DATA RECORDS Block Start
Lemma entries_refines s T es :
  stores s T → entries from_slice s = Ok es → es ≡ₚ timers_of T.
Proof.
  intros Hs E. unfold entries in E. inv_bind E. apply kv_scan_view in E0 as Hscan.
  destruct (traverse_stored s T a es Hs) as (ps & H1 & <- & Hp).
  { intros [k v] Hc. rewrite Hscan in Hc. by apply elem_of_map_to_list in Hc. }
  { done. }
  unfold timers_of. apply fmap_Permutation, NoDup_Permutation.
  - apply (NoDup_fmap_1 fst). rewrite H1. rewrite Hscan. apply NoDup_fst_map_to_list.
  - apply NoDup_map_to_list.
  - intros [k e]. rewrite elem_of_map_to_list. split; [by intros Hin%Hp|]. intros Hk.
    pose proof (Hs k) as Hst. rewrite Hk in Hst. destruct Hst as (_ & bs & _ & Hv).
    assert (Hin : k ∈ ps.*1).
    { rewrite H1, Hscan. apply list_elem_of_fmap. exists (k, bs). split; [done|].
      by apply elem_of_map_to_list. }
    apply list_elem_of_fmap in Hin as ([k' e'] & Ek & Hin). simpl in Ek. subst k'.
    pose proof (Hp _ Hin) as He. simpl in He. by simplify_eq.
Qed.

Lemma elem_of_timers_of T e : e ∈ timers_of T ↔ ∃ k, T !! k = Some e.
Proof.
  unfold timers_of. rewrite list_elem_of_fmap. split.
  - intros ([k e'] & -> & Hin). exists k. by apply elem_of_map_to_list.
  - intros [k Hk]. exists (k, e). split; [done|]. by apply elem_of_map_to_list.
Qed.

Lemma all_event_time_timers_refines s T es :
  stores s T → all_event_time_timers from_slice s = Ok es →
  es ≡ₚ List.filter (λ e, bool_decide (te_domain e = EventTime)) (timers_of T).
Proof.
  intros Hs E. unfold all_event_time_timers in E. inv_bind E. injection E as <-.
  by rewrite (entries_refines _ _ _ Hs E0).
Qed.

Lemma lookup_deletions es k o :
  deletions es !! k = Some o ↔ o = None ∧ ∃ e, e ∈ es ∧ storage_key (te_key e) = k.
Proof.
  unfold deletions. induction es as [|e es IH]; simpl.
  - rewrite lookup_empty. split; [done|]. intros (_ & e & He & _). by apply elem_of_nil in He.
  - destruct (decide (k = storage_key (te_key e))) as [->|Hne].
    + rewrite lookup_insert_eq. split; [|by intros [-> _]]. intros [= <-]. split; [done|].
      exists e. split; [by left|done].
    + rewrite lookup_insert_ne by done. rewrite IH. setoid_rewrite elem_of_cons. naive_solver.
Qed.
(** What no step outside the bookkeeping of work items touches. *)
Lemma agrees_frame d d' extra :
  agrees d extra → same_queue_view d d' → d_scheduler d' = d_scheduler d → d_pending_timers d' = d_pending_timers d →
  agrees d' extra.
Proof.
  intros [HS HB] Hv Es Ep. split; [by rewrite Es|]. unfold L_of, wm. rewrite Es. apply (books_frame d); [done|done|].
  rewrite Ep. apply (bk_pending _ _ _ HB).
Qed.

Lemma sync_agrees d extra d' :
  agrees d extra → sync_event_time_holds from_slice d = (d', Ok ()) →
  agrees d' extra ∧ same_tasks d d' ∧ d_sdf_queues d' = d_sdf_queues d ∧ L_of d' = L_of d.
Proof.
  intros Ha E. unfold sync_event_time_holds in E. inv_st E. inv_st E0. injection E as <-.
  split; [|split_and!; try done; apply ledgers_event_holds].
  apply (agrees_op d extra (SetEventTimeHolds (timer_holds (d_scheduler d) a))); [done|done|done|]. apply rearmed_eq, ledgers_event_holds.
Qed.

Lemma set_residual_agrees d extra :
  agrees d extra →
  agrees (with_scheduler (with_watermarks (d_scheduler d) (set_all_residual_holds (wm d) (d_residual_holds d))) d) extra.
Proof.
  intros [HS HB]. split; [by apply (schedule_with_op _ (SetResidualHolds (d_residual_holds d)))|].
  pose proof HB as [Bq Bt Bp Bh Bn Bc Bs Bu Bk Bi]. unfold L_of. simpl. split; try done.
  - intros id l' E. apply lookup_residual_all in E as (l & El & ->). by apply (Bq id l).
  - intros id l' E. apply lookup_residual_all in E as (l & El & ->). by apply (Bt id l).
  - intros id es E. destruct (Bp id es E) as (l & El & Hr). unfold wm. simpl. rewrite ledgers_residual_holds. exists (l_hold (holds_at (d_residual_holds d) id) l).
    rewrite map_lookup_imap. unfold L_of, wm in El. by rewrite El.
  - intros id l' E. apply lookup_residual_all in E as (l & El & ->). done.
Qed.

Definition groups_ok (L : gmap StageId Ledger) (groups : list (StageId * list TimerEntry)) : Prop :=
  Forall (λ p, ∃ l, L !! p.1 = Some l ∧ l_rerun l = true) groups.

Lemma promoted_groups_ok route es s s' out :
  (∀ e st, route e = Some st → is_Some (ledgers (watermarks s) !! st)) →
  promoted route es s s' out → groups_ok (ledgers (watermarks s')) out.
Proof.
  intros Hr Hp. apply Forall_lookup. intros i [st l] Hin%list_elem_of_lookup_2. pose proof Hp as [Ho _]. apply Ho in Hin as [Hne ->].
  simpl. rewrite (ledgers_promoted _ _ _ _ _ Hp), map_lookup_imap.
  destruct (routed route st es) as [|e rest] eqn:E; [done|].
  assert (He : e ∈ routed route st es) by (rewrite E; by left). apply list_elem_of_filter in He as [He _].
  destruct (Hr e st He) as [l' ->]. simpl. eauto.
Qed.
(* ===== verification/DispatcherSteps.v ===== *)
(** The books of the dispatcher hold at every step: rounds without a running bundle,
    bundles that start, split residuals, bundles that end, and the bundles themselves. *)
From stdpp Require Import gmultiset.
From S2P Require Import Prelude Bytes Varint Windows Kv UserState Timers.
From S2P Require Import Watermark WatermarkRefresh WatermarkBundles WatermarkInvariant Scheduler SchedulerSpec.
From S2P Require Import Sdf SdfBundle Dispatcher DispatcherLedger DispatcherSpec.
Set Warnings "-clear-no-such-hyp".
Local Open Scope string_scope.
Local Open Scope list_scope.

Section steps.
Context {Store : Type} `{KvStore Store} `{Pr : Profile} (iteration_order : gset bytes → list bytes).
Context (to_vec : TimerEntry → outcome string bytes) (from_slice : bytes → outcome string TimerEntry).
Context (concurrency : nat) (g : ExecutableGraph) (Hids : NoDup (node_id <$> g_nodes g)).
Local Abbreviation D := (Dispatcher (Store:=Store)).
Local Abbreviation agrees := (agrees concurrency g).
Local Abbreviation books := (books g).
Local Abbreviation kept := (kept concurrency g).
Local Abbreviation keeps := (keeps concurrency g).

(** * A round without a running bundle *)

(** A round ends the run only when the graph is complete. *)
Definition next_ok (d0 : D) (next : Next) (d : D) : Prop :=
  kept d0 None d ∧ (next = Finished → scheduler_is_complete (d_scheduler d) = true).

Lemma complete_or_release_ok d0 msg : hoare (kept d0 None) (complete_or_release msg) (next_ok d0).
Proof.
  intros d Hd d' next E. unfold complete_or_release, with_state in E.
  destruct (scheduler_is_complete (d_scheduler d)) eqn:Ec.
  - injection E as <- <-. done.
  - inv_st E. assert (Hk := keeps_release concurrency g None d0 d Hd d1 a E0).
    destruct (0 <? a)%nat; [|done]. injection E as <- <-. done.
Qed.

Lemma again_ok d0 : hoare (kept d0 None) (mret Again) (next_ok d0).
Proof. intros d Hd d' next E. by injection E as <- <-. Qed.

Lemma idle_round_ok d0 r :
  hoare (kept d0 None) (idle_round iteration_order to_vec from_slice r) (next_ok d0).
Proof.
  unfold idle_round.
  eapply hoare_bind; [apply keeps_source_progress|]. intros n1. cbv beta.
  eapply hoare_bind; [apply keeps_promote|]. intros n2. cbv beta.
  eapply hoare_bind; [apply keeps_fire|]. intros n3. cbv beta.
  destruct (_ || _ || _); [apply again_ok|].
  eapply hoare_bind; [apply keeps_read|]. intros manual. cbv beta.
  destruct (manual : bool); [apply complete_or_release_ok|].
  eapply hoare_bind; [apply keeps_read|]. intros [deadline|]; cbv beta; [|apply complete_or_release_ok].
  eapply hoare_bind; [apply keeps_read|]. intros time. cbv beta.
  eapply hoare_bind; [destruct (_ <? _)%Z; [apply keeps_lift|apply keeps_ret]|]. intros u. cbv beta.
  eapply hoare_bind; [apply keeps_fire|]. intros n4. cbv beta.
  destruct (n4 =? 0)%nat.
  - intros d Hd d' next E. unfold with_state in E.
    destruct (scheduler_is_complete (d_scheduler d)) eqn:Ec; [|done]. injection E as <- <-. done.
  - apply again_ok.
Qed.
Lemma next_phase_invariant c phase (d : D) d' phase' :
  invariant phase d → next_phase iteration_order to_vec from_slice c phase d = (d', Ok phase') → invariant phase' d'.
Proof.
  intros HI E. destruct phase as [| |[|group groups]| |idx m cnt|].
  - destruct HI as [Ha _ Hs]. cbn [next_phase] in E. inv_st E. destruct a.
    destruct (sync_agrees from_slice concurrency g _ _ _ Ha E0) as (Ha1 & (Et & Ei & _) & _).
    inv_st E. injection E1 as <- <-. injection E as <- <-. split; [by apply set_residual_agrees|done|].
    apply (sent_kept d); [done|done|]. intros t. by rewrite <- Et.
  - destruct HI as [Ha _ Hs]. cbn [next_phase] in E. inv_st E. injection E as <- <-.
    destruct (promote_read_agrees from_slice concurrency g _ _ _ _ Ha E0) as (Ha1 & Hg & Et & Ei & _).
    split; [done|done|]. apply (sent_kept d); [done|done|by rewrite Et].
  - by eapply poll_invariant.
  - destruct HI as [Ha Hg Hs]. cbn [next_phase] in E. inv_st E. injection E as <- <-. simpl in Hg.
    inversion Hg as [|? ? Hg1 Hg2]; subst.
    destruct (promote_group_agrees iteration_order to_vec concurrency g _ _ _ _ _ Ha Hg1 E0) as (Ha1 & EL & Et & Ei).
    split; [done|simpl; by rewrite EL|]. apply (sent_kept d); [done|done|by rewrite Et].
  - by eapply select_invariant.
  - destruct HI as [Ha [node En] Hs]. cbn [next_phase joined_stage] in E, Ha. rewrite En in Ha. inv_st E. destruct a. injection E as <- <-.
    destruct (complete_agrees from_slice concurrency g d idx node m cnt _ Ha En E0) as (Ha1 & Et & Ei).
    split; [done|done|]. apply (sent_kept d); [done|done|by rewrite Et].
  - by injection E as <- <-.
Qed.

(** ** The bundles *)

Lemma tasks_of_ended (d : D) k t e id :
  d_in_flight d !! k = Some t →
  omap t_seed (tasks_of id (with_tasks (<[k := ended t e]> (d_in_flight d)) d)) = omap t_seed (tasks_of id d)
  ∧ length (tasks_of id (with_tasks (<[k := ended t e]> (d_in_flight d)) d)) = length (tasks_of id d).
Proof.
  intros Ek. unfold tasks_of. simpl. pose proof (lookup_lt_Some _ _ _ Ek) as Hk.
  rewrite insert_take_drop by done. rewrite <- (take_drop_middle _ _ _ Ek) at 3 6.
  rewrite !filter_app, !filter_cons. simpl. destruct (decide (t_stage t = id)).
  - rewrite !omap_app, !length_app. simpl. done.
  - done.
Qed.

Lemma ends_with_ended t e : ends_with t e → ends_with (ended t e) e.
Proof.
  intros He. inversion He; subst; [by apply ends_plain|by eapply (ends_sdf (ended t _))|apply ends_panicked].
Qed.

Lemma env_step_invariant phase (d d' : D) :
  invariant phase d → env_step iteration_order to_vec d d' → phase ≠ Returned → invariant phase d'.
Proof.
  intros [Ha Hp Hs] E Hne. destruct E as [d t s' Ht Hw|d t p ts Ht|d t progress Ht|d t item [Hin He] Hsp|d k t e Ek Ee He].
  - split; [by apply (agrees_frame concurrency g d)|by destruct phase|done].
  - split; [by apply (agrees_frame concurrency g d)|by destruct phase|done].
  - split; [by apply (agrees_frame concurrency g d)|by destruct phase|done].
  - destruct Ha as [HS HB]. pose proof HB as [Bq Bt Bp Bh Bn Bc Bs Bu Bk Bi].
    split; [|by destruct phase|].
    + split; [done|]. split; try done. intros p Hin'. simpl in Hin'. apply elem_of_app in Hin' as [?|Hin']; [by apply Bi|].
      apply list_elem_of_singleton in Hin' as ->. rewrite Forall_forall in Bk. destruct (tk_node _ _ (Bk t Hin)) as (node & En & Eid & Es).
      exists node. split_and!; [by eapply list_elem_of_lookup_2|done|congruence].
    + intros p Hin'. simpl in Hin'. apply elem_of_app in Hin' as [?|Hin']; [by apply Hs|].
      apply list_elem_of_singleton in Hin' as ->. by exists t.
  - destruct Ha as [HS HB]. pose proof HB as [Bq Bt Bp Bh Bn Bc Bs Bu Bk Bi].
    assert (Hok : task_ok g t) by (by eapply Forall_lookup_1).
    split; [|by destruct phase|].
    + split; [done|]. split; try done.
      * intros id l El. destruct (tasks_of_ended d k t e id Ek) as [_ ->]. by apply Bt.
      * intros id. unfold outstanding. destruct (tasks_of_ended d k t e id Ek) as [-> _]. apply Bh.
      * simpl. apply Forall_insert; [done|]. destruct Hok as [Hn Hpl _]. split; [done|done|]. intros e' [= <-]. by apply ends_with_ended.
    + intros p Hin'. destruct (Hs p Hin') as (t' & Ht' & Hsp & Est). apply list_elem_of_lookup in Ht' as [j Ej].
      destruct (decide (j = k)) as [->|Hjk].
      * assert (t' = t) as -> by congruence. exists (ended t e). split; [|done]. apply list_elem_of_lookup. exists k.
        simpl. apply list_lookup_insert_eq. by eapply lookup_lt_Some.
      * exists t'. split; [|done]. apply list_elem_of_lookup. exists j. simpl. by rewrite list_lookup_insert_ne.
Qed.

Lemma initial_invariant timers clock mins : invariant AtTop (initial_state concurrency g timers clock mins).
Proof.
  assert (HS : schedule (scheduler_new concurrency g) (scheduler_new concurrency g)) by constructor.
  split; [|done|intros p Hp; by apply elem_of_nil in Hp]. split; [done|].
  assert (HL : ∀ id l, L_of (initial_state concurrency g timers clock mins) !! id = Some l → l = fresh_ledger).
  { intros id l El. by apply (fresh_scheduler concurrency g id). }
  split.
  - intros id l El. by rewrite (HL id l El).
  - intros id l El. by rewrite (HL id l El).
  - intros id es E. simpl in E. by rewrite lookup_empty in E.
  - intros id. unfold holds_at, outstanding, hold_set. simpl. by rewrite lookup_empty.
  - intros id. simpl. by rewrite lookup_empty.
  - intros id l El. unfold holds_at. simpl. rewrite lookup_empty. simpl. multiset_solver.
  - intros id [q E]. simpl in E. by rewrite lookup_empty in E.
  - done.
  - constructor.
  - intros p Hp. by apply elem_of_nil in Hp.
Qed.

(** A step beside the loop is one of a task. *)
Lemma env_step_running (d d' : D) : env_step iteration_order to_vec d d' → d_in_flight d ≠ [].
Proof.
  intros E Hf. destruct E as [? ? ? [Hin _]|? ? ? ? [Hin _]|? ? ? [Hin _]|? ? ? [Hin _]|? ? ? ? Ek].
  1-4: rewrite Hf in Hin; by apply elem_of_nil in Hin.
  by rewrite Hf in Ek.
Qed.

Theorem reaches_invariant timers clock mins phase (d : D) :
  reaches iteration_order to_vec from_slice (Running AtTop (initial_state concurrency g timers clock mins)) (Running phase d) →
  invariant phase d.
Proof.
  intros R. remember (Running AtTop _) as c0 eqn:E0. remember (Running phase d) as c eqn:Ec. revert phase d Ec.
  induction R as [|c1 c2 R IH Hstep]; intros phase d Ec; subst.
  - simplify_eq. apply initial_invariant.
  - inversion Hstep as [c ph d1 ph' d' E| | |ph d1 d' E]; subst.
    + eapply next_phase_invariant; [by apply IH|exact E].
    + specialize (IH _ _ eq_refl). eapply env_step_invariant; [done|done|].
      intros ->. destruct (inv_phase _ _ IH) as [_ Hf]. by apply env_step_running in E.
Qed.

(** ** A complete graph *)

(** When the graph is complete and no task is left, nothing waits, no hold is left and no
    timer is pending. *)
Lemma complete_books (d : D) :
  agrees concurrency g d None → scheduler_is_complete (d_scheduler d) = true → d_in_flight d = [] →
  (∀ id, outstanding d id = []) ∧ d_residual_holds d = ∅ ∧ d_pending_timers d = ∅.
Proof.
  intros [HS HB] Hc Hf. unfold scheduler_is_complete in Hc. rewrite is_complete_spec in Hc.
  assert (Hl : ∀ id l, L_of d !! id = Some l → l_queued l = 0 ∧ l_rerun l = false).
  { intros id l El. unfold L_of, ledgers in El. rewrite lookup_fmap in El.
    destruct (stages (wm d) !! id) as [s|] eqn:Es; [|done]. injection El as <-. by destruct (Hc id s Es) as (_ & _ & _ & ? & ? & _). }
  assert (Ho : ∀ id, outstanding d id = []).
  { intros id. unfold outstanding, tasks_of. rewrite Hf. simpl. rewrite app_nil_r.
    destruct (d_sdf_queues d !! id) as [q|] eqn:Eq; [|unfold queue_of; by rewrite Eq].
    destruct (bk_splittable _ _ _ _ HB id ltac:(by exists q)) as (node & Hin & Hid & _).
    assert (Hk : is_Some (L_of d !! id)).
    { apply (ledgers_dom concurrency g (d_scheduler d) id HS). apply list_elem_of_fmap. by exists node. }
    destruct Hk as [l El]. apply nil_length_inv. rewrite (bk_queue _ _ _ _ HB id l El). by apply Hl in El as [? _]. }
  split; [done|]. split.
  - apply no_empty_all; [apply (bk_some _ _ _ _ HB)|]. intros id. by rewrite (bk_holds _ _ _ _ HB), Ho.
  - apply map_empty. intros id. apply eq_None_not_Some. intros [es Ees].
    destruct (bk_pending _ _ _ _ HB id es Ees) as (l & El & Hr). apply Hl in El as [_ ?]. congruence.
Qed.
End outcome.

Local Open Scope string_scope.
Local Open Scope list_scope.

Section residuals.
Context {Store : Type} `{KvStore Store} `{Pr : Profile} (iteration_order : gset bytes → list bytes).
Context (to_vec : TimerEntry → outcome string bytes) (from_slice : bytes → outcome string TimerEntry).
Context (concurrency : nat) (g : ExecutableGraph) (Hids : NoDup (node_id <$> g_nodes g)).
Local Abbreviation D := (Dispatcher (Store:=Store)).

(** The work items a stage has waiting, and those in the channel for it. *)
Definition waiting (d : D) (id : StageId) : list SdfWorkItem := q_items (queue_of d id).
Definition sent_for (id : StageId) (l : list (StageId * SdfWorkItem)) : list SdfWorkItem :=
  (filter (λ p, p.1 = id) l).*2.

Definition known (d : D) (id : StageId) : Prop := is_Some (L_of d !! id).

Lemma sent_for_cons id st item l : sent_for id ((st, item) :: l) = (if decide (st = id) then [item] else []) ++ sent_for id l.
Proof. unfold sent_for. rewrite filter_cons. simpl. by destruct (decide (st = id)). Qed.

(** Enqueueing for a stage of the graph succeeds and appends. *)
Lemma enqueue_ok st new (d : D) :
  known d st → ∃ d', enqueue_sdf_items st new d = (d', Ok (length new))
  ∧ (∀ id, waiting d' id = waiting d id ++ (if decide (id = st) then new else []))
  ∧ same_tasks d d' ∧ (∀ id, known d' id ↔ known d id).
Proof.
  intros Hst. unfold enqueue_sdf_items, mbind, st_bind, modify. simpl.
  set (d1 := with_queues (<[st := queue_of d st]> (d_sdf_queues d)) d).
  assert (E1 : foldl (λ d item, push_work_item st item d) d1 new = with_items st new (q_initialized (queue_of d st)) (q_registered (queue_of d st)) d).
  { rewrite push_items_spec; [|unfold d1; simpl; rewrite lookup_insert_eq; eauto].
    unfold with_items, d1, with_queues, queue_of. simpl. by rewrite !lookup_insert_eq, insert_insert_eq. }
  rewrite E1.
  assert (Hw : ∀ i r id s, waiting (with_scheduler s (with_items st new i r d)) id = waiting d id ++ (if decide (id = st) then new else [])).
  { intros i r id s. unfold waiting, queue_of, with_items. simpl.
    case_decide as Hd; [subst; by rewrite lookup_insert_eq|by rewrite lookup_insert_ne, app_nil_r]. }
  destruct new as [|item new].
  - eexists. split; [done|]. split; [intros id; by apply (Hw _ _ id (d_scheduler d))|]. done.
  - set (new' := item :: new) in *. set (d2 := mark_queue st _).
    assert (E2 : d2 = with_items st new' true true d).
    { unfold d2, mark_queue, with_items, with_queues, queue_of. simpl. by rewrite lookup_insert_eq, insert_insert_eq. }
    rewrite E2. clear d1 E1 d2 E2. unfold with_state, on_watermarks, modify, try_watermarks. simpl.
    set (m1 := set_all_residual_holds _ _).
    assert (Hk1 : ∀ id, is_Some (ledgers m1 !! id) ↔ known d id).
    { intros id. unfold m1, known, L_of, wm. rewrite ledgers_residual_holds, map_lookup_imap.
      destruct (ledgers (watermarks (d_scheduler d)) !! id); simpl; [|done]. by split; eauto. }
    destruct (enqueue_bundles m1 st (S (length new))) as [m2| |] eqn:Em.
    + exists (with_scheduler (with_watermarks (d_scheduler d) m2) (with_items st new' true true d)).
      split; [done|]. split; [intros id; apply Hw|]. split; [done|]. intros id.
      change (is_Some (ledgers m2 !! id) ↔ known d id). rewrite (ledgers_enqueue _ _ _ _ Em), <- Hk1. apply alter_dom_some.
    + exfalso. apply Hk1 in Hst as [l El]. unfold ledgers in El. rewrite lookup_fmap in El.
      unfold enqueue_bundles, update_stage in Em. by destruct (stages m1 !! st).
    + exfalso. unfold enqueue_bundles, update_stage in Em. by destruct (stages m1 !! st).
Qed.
DATA RECORDS Block End
**WHAT YOU NEED TO DO**
Of the entries above, repeat exactly the lines between the line with "reaches iteration_order to_vec" and the line with "intros R. remember", inclusive, and no others.

**TASK RESPONSE**
  reaches iteration_order to_vec from_slice (Running AtTop (initial_state concurrency g timers clock mins)) (Running phase d) →
  invariant phase d.
Proof.
  intros R. remember (Running AtTop _) as c0 eqn:E0. remember (Running phase d) as c eqn:Ec. revert phase d Ec.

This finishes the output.